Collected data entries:
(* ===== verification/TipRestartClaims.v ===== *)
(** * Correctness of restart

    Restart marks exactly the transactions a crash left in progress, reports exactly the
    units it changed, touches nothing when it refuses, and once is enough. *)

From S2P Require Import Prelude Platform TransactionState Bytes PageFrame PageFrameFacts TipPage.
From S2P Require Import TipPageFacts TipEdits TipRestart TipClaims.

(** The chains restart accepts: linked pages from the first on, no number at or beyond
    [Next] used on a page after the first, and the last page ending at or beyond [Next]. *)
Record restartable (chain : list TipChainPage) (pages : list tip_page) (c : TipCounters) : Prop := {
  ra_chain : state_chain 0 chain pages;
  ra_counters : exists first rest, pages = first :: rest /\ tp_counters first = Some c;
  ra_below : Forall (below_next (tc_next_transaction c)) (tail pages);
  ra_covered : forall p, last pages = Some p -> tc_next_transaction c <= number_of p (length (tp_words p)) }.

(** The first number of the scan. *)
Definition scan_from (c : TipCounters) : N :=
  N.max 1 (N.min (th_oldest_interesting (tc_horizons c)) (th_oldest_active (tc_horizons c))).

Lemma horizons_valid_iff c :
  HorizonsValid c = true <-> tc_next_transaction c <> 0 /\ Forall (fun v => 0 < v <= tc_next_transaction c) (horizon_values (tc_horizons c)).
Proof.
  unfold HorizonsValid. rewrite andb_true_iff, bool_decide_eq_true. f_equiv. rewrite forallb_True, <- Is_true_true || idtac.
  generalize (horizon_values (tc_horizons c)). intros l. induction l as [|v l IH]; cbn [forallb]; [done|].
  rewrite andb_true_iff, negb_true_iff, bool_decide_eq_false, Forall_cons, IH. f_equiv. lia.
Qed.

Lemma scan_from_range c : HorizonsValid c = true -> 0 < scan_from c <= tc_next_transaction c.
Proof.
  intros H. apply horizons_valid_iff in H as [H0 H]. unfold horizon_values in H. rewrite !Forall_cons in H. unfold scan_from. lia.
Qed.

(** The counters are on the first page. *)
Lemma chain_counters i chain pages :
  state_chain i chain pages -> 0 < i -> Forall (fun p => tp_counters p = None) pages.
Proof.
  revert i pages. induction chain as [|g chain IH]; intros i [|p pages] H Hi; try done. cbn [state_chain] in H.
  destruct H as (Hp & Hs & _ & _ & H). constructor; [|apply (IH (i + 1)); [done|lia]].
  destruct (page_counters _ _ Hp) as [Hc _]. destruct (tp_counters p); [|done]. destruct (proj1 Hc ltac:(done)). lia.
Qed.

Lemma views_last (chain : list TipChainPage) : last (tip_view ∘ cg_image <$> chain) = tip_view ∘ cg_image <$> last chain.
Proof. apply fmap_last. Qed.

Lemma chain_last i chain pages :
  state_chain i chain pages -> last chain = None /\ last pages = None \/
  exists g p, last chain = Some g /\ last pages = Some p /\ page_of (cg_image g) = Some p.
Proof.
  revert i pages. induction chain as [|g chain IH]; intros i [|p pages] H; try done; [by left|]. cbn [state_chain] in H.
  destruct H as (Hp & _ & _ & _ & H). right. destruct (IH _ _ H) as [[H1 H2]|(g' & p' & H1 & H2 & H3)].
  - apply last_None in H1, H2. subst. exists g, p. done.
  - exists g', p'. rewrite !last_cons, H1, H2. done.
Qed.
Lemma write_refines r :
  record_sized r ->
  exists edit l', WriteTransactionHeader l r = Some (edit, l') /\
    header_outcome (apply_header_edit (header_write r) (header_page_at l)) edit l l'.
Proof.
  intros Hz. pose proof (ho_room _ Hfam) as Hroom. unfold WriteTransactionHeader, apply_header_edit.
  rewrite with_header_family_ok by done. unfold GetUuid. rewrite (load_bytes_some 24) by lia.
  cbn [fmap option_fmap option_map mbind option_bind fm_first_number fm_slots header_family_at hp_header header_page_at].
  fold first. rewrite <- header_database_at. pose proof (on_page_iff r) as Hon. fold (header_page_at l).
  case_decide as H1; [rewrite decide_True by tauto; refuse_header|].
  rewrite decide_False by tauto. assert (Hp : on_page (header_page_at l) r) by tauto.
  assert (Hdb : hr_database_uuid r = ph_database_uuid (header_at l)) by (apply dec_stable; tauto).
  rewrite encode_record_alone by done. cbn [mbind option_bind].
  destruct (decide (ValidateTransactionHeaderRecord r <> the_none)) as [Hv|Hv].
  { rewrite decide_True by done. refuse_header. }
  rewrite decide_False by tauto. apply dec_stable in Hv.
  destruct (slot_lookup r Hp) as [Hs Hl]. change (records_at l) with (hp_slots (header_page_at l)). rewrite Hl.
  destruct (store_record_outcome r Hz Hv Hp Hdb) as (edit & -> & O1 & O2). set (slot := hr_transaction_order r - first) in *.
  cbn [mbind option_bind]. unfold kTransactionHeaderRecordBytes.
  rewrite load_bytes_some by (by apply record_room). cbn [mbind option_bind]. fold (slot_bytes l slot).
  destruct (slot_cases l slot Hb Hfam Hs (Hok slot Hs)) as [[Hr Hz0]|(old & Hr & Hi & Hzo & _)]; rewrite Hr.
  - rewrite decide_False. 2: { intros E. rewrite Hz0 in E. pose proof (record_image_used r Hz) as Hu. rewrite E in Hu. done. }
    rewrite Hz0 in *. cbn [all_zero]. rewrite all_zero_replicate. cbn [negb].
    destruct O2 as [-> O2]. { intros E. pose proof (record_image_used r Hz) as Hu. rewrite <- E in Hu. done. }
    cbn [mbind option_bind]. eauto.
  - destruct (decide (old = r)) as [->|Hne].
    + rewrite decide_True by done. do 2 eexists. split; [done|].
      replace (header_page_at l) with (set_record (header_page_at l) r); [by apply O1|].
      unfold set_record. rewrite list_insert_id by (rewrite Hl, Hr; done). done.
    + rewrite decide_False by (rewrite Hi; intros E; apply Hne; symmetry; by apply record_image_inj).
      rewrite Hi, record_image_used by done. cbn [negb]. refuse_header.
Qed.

* * *

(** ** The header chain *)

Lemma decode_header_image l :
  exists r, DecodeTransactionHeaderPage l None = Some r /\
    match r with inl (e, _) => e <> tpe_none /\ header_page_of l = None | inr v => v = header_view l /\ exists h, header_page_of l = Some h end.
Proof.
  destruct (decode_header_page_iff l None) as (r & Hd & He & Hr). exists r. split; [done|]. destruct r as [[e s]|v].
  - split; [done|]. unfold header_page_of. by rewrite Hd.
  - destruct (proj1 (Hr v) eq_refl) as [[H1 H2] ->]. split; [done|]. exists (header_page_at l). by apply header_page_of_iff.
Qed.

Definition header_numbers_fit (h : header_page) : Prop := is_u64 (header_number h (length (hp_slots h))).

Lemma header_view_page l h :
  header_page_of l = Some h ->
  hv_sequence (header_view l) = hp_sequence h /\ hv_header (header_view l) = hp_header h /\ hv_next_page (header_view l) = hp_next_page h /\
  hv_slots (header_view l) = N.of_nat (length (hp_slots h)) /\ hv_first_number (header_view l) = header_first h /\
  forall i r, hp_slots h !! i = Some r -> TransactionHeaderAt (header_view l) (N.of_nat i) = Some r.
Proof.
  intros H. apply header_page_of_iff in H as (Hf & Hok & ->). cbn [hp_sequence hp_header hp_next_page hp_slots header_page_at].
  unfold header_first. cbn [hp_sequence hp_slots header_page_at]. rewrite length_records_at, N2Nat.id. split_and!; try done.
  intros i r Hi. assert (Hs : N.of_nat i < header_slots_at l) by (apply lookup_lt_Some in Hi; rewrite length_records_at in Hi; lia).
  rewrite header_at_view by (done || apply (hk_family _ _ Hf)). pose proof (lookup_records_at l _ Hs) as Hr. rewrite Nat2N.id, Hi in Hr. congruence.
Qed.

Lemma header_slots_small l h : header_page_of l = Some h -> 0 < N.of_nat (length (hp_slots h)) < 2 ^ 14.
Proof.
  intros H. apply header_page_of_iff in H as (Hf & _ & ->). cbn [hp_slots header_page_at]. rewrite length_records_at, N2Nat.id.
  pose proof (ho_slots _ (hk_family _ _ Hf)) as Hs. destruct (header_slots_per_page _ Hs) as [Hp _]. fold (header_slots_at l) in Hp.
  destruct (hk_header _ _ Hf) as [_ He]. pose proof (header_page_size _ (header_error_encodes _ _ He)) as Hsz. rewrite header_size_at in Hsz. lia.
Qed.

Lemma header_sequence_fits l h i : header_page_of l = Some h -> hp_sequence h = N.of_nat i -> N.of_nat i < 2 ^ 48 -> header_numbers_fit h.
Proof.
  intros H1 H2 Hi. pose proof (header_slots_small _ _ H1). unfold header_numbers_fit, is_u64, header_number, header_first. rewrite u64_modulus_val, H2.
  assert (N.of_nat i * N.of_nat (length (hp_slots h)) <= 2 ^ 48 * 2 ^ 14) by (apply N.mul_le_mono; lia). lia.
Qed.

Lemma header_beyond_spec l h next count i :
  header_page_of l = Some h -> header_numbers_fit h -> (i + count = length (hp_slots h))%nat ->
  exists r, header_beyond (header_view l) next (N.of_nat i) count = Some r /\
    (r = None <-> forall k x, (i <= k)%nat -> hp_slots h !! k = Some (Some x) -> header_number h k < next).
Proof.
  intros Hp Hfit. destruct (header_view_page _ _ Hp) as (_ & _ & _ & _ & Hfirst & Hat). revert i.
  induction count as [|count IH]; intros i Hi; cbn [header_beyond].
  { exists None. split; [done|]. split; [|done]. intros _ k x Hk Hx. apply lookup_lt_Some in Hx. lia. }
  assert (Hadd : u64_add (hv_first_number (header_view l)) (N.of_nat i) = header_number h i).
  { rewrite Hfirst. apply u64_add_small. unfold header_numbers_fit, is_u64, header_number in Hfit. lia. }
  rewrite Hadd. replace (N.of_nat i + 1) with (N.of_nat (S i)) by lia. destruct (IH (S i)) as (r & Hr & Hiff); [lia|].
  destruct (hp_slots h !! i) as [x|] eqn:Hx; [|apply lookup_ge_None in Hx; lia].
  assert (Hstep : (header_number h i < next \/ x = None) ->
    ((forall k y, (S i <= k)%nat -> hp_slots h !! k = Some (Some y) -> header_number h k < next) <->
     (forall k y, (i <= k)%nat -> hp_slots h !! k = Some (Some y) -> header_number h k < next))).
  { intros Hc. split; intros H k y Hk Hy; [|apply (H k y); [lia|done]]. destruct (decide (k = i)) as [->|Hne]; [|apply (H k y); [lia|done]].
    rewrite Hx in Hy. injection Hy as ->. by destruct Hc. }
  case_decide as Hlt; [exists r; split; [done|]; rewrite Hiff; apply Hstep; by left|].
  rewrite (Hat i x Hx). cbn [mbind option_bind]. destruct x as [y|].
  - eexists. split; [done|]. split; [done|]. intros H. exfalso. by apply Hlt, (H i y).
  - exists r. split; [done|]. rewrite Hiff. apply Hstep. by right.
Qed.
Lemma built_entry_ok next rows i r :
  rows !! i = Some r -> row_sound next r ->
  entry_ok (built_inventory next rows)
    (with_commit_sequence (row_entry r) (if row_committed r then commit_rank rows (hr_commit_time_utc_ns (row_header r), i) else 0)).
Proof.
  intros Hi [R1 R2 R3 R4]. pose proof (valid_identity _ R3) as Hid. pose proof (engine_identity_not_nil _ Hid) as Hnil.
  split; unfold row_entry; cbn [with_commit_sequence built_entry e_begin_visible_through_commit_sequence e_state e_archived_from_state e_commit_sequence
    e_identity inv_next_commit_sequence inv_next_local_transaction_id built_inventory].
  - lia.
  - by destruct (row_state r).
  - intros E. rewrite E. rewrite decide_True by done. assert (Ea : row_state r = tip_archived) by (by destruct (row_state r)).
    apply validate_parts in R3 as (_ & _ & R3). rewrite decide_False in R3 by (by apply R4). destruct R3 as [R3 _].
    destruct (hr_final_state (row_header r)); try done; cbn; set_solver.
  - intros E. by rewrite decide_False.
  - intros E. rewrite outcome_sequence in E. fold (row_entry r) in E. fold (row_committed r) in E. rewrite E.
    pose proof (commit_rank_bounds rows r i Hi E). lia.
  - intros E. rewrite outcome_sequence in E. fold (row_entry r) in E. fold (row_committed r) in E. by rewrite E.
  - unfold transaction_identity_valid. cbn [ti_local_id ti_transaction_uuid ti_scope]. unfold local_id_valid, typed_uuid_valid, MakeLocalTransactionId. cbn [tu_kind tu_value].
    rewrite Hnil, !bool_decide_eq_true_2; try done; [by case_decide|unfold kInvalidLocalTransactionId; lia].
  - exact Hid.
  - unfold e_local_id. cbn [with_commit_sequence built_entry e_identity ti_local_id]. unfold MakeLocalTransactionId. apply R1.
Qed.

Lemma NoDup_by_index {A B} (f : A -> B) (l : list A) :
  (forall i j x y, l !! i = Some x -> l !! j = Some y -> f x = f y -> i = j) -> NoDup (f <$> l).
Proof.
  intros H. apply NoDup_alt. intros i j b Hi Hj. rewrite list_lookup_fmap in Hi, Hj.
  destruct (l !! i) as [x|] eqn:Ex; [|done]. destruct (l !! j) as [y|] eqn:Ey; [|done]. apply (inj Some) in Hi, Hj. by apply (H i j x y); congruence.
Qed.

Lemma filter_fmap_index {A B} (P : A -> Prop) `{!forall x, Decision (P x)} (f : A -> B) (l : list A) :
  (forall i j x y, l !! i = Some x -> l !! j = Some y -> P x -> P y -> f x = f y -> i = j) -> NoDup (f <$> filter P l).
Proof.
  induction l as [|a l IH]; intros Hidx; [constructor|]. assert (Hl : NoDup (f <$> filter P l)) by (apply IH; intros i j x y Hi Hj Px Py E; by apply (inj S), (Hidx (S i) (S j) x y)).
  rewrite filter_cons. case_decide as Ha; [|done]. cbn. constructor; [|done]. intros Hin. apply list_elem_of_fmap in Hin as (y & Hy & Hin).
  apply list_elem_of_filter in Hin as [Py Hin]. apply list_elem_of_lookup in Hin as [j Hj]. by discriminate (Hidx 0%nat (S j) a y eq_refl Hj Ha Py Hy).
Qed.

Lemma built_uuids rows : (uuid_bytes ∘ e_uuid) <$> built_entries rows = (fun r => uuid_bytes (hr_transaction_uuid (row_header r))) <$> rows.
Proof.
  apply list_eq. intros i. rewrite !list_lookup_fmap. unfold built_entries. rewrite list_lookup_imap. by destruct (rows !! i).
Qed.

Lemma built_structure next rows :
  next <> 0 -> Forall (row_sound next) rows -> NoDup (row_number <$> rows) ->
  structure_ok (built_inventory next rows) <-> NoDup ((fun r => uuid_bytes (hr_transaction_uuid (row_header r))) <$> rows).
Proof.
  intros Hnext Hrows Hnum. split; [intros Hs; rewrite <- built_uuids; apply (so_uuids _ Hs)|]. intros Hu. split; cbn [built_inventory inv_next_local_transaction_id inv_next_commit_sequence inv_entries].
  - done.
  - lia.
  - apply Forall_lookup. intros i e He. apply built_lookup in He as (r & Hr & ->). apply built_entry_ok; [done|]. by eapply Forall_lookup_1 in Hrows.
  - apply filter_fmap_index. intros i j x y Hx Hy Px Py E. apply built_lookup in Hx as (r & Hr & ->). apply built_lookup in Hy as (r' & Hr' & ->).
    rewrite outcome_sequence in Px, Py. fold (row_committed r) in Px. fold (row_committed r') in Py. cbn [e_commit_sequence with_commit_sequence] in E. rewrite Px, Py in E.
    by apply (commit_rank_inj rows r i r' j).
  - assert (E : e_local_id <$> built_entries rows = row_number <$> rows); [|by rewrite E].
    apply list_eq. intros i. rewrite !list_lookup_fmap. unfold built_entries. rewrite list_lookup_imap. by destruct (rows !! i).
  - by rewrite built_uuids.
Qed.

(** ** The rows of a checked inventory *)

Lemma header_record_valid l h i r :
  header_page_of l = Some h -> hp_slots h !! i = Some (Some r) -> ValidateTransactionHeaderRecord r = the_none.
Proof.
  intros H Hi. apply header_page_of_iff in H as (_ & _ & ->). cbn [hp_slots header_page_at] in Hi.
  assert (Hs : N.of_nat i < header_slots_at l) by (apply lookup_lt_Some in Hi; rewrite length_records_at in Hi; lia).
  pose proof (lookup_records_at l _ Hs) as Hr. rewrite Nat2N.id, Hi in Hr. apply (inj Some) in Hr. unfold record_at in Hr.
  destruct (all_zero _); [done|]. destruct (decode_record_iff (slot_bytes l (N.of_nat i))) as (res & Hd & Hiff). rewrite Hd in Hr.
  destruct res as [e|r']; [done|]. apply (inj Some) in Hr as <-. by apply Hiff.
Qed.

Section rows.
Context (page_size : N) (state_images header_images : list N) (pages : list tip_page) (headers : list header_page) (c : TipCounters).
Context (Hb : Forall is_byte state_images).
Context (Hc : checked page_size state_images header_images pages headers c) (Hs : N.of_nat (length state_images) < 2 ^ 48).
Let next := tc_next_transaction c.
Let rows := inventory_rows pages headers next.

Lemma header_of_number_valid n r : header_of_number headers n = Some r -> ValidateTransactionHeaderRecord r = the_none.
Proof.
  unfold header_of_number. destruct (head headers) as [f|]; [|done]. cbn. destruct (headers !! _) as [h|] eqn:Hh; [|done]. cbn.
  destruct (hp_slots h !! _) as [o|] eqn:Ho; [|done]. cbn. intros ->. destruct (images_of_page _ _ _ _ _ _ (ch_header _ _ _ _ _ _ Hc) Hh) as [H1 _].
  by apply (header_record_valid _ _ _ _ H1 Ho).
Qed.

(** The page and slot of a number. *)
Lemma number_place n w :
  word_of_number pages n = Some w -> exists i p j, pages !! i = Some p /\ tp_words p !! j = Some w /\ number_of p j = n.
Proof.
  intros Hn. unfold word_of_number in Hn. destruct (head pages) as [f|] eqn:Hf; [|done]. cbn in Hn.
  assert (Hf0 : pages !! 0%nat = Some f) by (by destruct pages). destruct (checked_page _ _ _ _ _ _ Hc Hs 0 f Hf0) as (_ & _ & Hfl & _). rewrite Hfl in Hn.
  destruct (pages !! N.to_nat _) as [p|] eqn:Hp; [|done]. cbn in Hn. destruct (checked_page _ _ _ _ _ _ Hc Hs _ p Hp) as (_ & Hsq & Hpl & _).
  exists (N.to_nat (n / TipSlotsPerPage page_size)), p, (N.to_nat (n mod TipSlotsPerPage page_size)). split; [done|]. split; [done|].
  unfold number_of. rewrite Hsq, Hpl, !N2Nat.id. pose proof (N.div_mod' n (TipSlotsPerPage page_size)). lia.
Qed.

...

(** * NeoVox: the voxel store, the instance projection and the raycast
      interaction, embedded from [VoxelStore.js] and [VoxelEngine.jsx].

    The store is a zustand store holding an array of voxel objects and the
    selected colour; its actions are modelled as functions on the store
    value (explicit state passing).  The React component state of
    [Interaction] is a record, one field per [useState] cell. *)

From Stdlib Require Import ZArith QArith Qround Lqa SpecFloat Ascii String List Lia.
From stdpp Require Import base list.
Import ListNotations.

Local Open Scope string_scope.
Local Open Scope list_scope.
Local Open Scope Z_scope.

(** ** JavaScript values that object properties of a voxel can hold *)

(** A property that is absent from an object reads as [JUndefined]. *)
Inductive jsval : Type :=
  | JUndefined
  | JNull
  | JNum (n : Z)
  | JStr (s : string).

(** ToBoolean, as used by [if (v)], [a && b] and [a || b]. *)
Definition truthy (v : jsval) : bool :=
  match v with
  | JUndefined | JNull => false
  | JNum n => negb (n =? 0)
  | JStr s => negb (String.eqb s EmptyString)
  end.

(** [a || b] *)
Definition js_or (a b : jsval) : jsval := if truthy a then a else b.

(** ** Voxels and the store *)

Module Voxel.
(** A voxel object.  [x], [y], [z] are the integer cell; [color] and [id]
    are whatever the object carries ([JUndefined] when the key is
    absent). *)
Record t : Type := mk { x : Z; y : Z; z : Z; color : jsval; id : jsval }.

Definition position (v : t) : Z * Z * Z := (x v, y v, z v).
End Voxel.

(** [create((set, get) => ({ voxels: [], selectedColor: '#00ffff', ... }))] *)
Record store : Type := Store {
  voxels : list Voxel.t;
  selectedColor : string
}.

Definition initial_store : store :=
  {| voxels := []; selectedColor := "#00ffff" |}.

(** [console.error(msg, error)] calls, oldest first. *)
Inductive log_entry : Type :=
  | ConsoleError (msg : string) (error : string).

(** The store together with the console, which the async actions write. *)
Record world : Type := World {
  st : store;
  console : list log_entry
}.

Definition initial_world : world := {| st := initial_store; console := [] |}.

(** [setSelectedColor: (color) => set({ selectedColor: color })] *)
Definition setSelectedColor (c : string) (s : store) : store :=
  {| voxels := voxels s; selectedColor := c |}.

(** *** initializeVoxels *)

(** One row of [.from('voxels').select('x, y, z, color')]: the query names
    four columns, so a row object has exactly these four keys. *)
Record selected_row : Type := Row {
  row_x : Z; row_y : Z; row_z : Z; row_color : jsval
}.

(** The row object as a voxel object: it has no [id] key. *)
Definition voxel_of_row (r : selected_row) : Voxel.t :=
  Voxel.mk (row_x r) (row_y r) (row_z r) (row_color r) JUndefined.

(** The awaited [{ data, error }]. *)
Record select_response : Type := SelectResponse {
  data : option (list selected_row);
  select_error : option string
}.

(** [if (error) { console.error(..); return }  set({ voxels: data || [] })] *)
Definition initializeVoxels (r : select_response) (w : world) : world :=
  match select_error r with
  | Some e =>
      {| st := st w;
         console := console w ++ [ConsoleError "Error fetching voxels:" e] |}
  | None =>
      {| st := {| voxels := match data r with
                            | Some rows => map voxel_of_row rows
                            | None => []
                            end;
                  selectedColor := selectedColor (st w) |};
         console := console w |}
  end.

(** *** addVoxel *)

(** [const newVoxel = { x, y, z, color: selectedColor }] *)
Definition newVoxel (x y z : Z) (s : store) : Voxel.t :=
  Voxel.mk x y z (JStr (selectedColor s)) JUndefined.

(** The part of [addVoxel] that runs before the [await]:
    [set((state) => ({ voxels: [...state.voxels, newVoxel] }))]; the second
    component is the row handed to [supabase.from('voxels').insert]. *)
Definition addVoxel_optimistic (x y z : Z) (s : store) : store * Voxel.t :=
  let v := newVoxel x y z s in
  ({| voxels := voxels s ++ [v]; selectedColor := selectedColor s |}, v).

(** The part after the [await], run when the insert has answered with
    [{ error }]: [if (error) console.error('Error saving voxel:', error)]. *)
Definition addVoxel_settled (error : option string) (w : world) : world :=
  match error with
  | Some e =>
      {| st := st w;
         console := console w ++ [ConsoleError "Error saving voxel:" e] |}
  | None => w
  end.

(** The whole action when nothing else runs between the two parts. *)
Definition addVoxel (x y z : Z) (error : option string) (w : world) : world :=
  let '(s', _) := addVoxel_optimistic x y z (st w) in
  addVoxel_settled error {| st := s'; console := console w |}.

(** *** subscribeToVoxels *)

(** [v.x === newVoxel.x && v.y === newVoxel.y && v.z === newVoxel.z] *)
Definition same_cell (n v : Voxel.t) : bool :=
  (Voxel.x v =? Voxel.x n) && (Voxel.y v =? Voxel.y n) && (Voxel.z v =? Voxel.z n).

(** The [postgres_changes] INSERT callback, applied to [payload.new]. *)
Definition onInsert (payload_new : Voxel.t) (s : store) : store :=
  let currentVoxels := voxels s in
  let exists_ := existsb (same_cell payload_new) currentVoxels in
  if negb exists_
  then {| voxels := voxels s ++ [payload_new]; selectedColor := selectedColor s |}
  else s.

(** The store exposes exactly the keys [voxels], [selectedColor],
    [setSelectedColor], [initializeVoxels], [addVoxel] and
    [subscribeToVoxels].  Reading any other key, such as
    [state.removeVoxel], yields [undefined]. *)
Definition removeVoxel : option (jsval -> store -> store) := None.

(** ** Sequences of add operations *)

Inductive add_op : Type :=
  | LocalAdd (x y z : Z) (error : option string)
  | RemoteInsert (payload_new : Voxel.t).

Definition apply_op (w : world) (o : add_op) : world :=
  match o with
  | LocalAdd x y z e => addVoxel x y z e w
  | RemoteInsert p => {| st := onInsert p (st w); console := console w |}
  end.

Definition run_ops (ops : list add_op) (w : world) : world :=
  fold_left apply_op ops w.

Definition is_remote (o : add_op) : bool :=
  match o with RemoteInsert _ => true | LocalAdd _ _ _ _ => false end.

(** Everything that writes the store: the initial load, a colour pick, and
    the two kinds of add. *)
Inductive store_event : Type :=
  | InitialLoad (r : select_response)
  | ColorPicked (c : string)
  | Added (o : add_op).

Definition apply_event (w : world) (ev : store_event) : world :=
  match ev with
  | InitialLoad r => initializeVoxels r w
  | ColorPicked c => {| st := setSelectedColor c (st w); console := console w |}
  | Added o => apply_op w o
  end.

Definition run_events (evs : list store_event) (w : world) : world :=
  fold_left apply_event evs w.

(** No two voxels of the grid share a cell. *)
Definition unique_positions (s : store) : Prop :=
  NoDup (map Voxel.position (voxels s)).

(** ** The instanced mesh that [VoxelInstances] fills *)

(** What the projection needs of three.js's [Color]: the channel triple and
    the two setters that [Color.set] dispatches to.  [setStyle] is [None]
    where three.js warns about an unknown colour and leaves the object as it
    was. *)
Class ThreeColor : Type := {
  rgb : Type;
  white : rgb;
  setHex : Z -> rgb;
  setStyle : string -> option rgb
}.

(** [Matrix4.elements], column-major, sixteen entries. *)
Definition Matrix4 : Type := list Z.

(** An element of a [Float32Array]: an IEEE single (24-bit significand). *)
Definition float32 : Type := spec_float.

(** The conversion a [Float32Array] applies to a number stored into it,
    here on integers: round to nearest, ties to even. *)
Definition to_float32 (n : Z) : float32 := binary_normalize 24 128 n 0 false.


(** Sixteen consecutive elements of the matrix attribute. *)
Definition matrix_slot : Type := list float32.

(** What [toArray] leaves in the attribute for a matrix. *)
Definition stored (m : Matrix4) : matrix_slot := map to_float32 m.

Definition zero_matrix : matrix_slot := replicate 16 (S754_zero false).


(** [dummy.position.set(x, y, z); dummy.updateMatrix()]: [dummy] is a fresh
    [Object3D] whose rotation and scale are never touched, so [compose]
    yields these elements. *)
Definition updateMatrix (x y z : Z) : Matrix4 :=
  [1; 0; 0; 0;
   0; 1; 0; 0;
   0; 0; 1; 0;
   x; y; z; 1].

▶ Your goal:
Copy the lines of the data above exactly as written, beginning with the line containing "rewrite Hfirst. apply" and ending with the line containing "((forall k y, (S", and leave out all other lines.

▶ Answer space:
  { rewrite Hfirst. apply u64_add_small. unfold header_numbers_fit, is_u64, header_number in Hfit. lia. }
  rewrite Hadd. replace (N.of_nat i + 1) with (N.of_nat (S i)) by lia. destruct (IH (S i)) as (r & Hr & Hiff); [lia|].
  destruct (hp_slots h !! i) as [x|] eqn:Hx; [|apply lookup_ge_None in Hx; lia].
  assert (Hstep : (header_number h i < next \/ x = None) ->
    ((forall k y, (S i <= k)%nat -> hp_slots h !! k = Some (Some y) -> header_number h k < next) <->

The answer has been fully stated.